Figure 6. Generation and characterization of γHV68 BAC carrying the TTS/A mutation.

(A) Diagram of the strategy to generate recombinant γHV68. Briefly, wild-type RTA or the STS/A and TTS/A alleles were PCR amplified with overlapping PCR primers. Purified PCR products were transfected into NIH3T3 cells, together with the BAC clone containing a transposon within the transactivation domain of RTA. Recombinant viruses in the supernatant were used to infect NIH3T3 cells. Circular BAC DNA was purified and electroporated into DH10B cells. Chl, chloramphenicol; Kan, kanamycin. (B and C) BACs containing γHV68 genome were analyzed by KpnI (B) or EcoRI (C) digestion, and resolved on 0.8% agarose gels stained with ethidium bromide. The white arrows indicate the specific fragment shift caused by homologous recombination within the RTA locus.
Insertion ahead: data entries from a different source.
Definition submit_payload (view : ChainView) (now : Z) (payload : BscBuiltPayload) (w : ResultWorkWorker)
    : comp string unit * ResultWorkWorker :=
  let h := block_header (payload_block payload) in
  match best_block_number view with
  | None => (Err "provider error"%string, w)
  | Some best_block_number =>
      if number h <=? best_block_number then (Ret tt, w)
      else
        let '(double_sign, w) := check_double_sign (number h) (parent_hash h) w in
        if double_sign then (Ret tt, w)
        else
          let parent_number := Z.max 0 (number h - 1) in
          match header_td_by_number view parent_number with
          | None => (Err "Failed to get parent total difficulty"%string, w)
          | Some parent_td =>
              let new_td := wrapu 256 (default 0 parent_td + difficulty h) in
              if 2 ^ 128 <=? new_td then (Panic, w)
              else send_block now new_td (payload_block payload) w
          end
  end.

(** A payload of a job: submitted at once, or when its time has come. *)
Inductive ResultEvent :=
| Payload (view : ChainView) (now draw : Z) (ctx : SubmitContext)
| DelayDone (view : ChainView) (now : Z) (i : nat).

(** The payload that an event makes the worker submit, and the delayed ones. *)
Definition handled (e : ResultEvent) (w : ResultWorkWorker)
    : option (ChainView * Z * BscBuiltPayload) * ResultWorkWorker :=
  match e with
  | Payload view now draw ctx =>
      let payload := submit_payload_of ctx in
      let delay_ms := delay_for_ramanujan_fork parlia now draw (parent_snapshot (mining_ctx ctx))
                        (block_header (payload_block payload)) in
      if delay_ms =? 0 then (Some (view, now, payload), w)
      else (None, set_delayed (delayed w ++ [(now + delay_ms, payload)]) w)
  | DelayDone view now i =>
      match delayed w !! i with
      | Some (due, payload) =>
          if due <=? now then (Some (view, now, payload), set_delayed (delete i (delayed w)) w) else (None, w)
      | None => (None, w)
      end
  end.

(** An error is logged, a panic ends the worker. *)
Definition result_step {E} (e : ResultEvent) (w : ResultWorkWorker) : comp E ResultWorkWorker :=
  match handled e w with
  | (Some (view, now, payload), w) =>
      match submit_payload view now payload w with
      | (Panic, _) => Panic
      | (OutOfFuel, _) => OutOfFuel
      | (_, w) => Ret w
      end
  | (None, w) => Ret w
  end.
Fixpoint result_run {E} (events : list ResultEvent) (w : ResultWorkWorker) : comp E ResultWorkWorker :=
  match events with
  | [] => Ret w
  | e :: events => w ← result_step e w; result_run events w
  end.

End ResultWorkWorker.

(** ** The miner *)

Section BscMiner.
Context `{FE : ForkChoiceEngineTrait} `{SL : Sealable} `{KE : Keccak} `{VR : VoteRlp}.
Context `{FCA : ForkConditionApi} {CS : Type} `{!BscHardforks CS} `{OL : !OrderedLru (list B256)}.
Variable parlia : Parlia CS.
Variable maybe_next_block_excess_blob_gas : Header → Z → option Z.
Variable header_default : Header.
Variable fuel : nat.
Variable validator_address : Address.
Variable desired_min_gas_tip : Z.
Variable global_snapshots submit_built_payload : bool.
Variable mined_sender import_sender : option bool.

Record BscMiner := {
  new_work_worker : NewWorkWorker;
  main_work_worker : MainWorkWorker;
  result_work_worker : ResultWorkWorker;
}.

Definition miner_new (engine : option Engine) (pool : VotePool) : BscMiner :=
  {| new_work_worker := {| pre_cached := None; fork_choice_engine := engine; pool := pool; voted_heads := [];
                           mining_queue := [] |};
     main_work_worker := {| payload_jobs := []; running_job_handle := None; payload_channel := [] |};
     result_work_worker := result_worker_new |}.

(** What happens next: one of the tasks makes a step. *)
Inductive MinerEvent :=
| Startup (view : ChainView) (now : Z)
| Notification (view : ChainView) (now : Z) (event : CanonStateNotification)
| TakeWork (view : ChainView) (now draw : Z)
| JobReacts (i : nat) (e : JobEvent) (best_bid empty_payload : option BscBuiltPayload)
| TakePayload (view : ChainView) (now draw : Z)
| DelayOver (view : ChainView) (now : Z) (i : nat).

Definition set_new_work (w : NewWorkWorker) (m : BscMiner) : BscMiner :=
  {| new_work_worker := w; main_work_worker := main_work_worker m; result_work_worker := result_work_worker m |}.
Definition set_main_work (w : MainWorkWorker) (m : BscMiner) : BscMiner :=
  {| new_work_worker := new_work_worker m; main_work_worker := w; result_work_worker := result_work_worker m |}.
Definition set_result_work (w : ResultWorkWorker) (m : BscMiner) : BscMiner :=
  {| new_work_worker := new_work_worker m; main_work_worker := main_work_worker m; result_work_worker := w |}.
Definition set_channel (l : list SubmitContext) (w : MainWorkWorker) : MainWorkWorker :=
  {| payload_jobs := payload_jobs w; running_job_handle := running_job_handle w; payload_channel := l |}.

Definition miner_step {E} (e : MinerEvent) (m : BscMiner) : comp E BscMiner :=
  match e with
  | Startup view now =>
      w ← on_startup validator_address view now (new_work_worker m); Ret (set_new_work w m)
  | Notification view now event =>
      w ← on_notification validator_address global_snapshots view now event (new_work_worker m); Ret (set_new_work w m)
  | TakeWork view now draw =>
      match mining_queue (new_work_worker m) with
      | [] => Ret m
      | ctx :: queue =>
          w ← on_mining_ctx parlia maybe_next_block_excess_blob_gas header_default fuel validator_address
                desired_min_gas_tip view now draw ctx (main_work_worker m);
          Ret (set_main_work w (set_new_work (set_queue queue (new_work_worker m)) m))
      end
  | JobReacts i e best_bid empty_payload =>
      Ret (set_main_work (on_job_event i e best_bid empty_payload (main_work_worker m)) m)
  | TakePayload view now draw =>
      match payload_channel (main_work_worker m) with
      | [] => Ret m
      | ctx :: channel =>
          w ← result_step parlia submit_built_payload mined_sender import_sender (Payload view now draw ctx)
                (result_work_worker m);
          Ret (set_result_work w (set_main_work (set_channel channel (main_work_worker m)) m))
      end
  | DelayOver view now i =>
      w ← result_step parlia submit_built_payload mined_sender import_sender (DelayDone view now i) (result_work_worker m);
      Ret (set_result_work w m)
  end.

Fixpoint miner_run {E} (events : list MinerEvent) (m : BscMiner) : comp E BscMiner :=
  match events with
  | [] => Ret m
  | e :: events => m ← miner_step e m; miner_run events m
  end.

End BscMiner.

(** * Proofs: the worker for results *)

Section ResultProofs.
Context `{FCA : ForkConditionApi} {CS : Type} `{!BscHardforks CS} `{SL : Sealable}.
Context `{OL : !OrderedLru (list B256)} `{LL : !OrderedLruLaws (list B256) OL}.
Variable parlia : Parlia CS.
Variable submit_built_payload : bool.
Variable mined_sender import_sender : option bool.
#[local] Notation handled := (handled parlia).
#[local] Notation submit_payload := (submit_payload submit_built_payload mined_sender import_sender).
#[local] Notation result_step := (result_step parlia submit_built_payload mined_sender import_sender).
#[local] Notation result_run := (result_run parlia submit_built_payload mined_sender import_sender).
Implicit Types (w : ResultWorkWorker) (p : BscBuiltPayload).
Definition parse_genesis_json (json_str : string) : comp string ChainSpec :=
  genesis ← ok_or (genesis_from_str json_str) "Failed to parse genesis JSON";
  value ← ok_or (json_from_str json_str) "Failed to parse genesis JSON as Value";
  let chain_spec := builder_genesis genesis (builder_chain (from_id (config_chain_id genesis)) builder) in
  let chain_spec := with_fork (Eth EthFrontier) (FC_Block 0) chain_spec in
  let chain_spec := with_fork (Eth EthHomestead) (FC_Block 0) chain_spec in
  let chain_spec := with_fork (Eth EthTangerine) (FC_Block 0) chain_spec in
  let chain_spec := with_fork (Eth EthSpuriousDragon) (FC_Block 0) chain_spec in
  let chain_spec := with_fork (Eth EthByzantium) (FC_Block 0) chain_spec in
  let chain_spec := with_fork (Eth EthConstantinople) (FC_Block 0) chain_spec in
  let chain_spec := with_fork (Eth EthPetersburg) (FC_Block 0) chain_spec in
  let chain_spec := with_fork (Eth EthIstanbul) (FC_Block 0) chain_spec in
  let chain_spec := with_fork (Eth EthMuirGlacier) (FC_Block 0) chain_spec in
  let chain_spec :=
    match json_get value "config" with
    | Some config => add_hardforks_to_chainspec chain_spec config
    | None => with_fork (Bsc Bohr) (FC_Block 0) chain_spec
    end in
  unwrap (build chain_spec).

(** The files of the machine: [None] when a path cannot be read. *)
Variables (path_exists : string → bool) (read_to_string : string → option string).

Definition parse_genesis_file (path : string) : comp string ChainSpec :=
  content ← ok_or (read_to_string path) "Failed to read genesis file";
  parse_genesis_json content.

(** The known chains ([bsc.rs], [bsc_chapel.rs], [bsc_rialto.rs], [local.rs]).
    [include_str]: the genesis files of the repository. *)
Variables (genesis_json genesis_chapel_json genesis_rialto_json genesis_local_json : string).
Variable make_genesis_header : Genesis → ChainHardforks → Header.
Variable hash_slow : Header → B256.

Definition RIALTO_CHAIN_ID : Z := 714.

Definition known_chain {E} (c : Chain) (json : string) (forks : ChainHardforks) (hash : Header → B256) : comp E ChainSpec :=
  g ← unwrap (genesis_from_str json);
  let header := make_genesis_header g forks in
  Ret {| chain := c; genesis := g; paris_block_and_final_difficulty := Some (0, 0); hardforks := forks;
         base_fee_params := (1, 1); prune_delete_limit := 3500; genesis_header := (header, hash header) |}.

Definition bsc_mainnet_spec {E} : comp E ChainSpec :=
  known_chain (from_named BinanceSmartChain) genesis_json (ChainHardforks_new bsc_mainnet)
    (λ _, 0x0d21840abff46b96c84b2ac9e10e4f5cdaeb5693cb665db62a2f3b02d2d57b5b).
Definition bsc_testnet_spec {E} : comp E ChainSpec :=
  known_chain (from_named BinanceSmartChainTestnet) genesis_chapel_json (ChainHardforks_new bsc_testnet)
    (λ _, 0x6d3c66c5357ec91d5c43af47e234a939b22557cbb552dc45bebbceeed90fbe34).
Definition bsc_qanet_spec {E} : comp E ChainSpec :=
  known_chain (from_id RIALTO_CHAIN_ID) genesis_rialto_json (ChainHardforks_new bsc_qanet)
    (λ _, 0x5b8930564626c76d8f30d4ec583166291a3d876122b48c84de3d33729ccb43ff).
Definition bsc_local_spec {E} : comp E ChainSpec :=
  known_chain (from_named BinanceSmartChain) genesis_local_json (ChainHardforks_new bsc_local) hash_slow.

Definition chain_value_parser (s : string) : comp string ChainSpec :=
  if String.eqb s "bsc" then bsc_mainnet_spec
  else if String.eqb s "bsc-testnet" then bsc_testnet_spec
  else if String.eqb s "bsc-qanet" then bsc_qanet_spec
  else if String.eqb s "local" then bsc_local_spec
  else if path_exists s then parse_genesis_file s
  else if String.prefix "{" s then parse_genesis_json s
  else Err "Unsupported chain or invalid genesis file".

End Parser.

(** ** Overrides and heads ([genesis_override.rs], [bootnode_override.rs],
       [mod.rs]) *)

Record Head := {
  head_number : Z; head_hash : B256; head_difficulty : Z; head_total_difficulty : Z; head_timestamp : Z;
}.
Definition Head_default : Head :=
  {| head_number := 0; head_hash := 0; head_difficulty := 0; head_total_difficulty := 0; head_timestamp := 0 |}.

Definition mainnet_head : Head :=
  {| head_number := 40000000; head_hash := head_hash Head_default; head_difficulty := head_difficulty Head_default;
     head_total_difficulty := head_total_difficulty Head_default; head_timestamp := 1751250600 |}.
Definition chapel_head : Head :=
  {| head_number := 57638970; head_hash := 0x74e802362fb536395ef7d9d82a87631d5fffaa584a891999d5e77b91bda33754;
     head_difficulty := 2; head_total_difficulty := 115030996; head_timestamp := 1752059605 |}.
Definition rialto_head : Head :=
  {| head_number := 1376256; head_hash := 0xd4d2ad3ff55bb663c0fcde91b99e5da1dad4aeb03b1605693650b2f2b0f2d88b;
     head_difficulty := 2; head_total_difficulty := 2746312; head_timestamp := 1756074108 |}.
Definition local_head : Head :=
  {| head_number := 0; head_hash := head_hash Head_default; head_difficulty := head_difficulty Head_default;
     head_total_difficulty := head_total_difficulty Head_default; head_timestamp := 1751250600 |}.

(** The two [OnceLock]s: [None] when not set yet. *)
Record Overrides (NodeRecord : Type) := {
  GENESIS_HASH_OVERRIDE : option (option B256);
  BOOTNODE_OVERRIDE : option (option (list NodeRecord));
}.
Arguments GENESIS_HASH_OVERRIDE {_}.
Arguments BOOTNODE_OVERRIDE {_}.
Arguments Build_Overrides {_}.

Section Overrides.
Context `{HA : HardforksApi} `{CA : ChainApi} `{GA : GenesisApi}.
Context {NodeRecord : Type}.
Notation Overrides := (Overrides NodeRecord).
(** [str::parse::<B256>]. *)
Variable parse_b256 : string → option B256.

(** The state of a function that fails is that of the globals all the same. *)
Definition set_genesis_hash_override (hash_str : option string) (o : Overrides) : (string + unit) * Overrides :=
  match match hash_str with
        | Some s => match parse_b256 s with Some h => inr (Some h) | None => inl "Invalid genesis hash format" end
        | None => inr None
        end with
  | inl e => (inl e, o)
  | inr hash =>
      match GENESIS_HASH_OVERRIDE o with
      | Some _ => (inl "Genesis hash override already set", o)
      | None => (inr tt, {| GENESIS_HASH_OVERRIDE := Some hash; BOOTNODE_OVERRIDE := BOOTNODE_OVERRIDE o |})
      end
  end.

Definition get_genesis_hash_override (o : Overrides) : option B256 := mjoin (GENESIS_HASH_OVERRIDE o).

Definition validate_genesis_hash (block_hash : B256) (o : Overrides) : bool :=
  match get_genesis_hash_override o with
  | Some expected_hash => block_hash =? expected_hash
  | None => true
  end.

Definition set_bootnode_override (bootnodes : option (list NodeRecord)) (o : Overrides) : (string + unit) * Overrides :=
  match BOOTNODE_OVERRIDE o with
  | Some _ => (inl "Bootnode override already set", o)
  | None => (inr tt, {| GENESIS_HASH_OVERRIDE := GENESIS_HASH_OVERRIDE o; BOOTNODE_OVERRIDE := Some bootnodes |})
  end.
NR, RTA-null rescued. (D) 293T cells were transfected with γHV68 M3 reporter plasmid and BAC.NR or BAC.TTS/A. At 28 h post-transfection, luciferase activity and β-galactosidase activity were determined and M3 transcriptional activation by RTA was shown. (E) Transfection of 293T cells with the BAC.TTS/A DNA and a plasmid containing TRAF6, and qRT-PCR were carried out as in Figure 4F.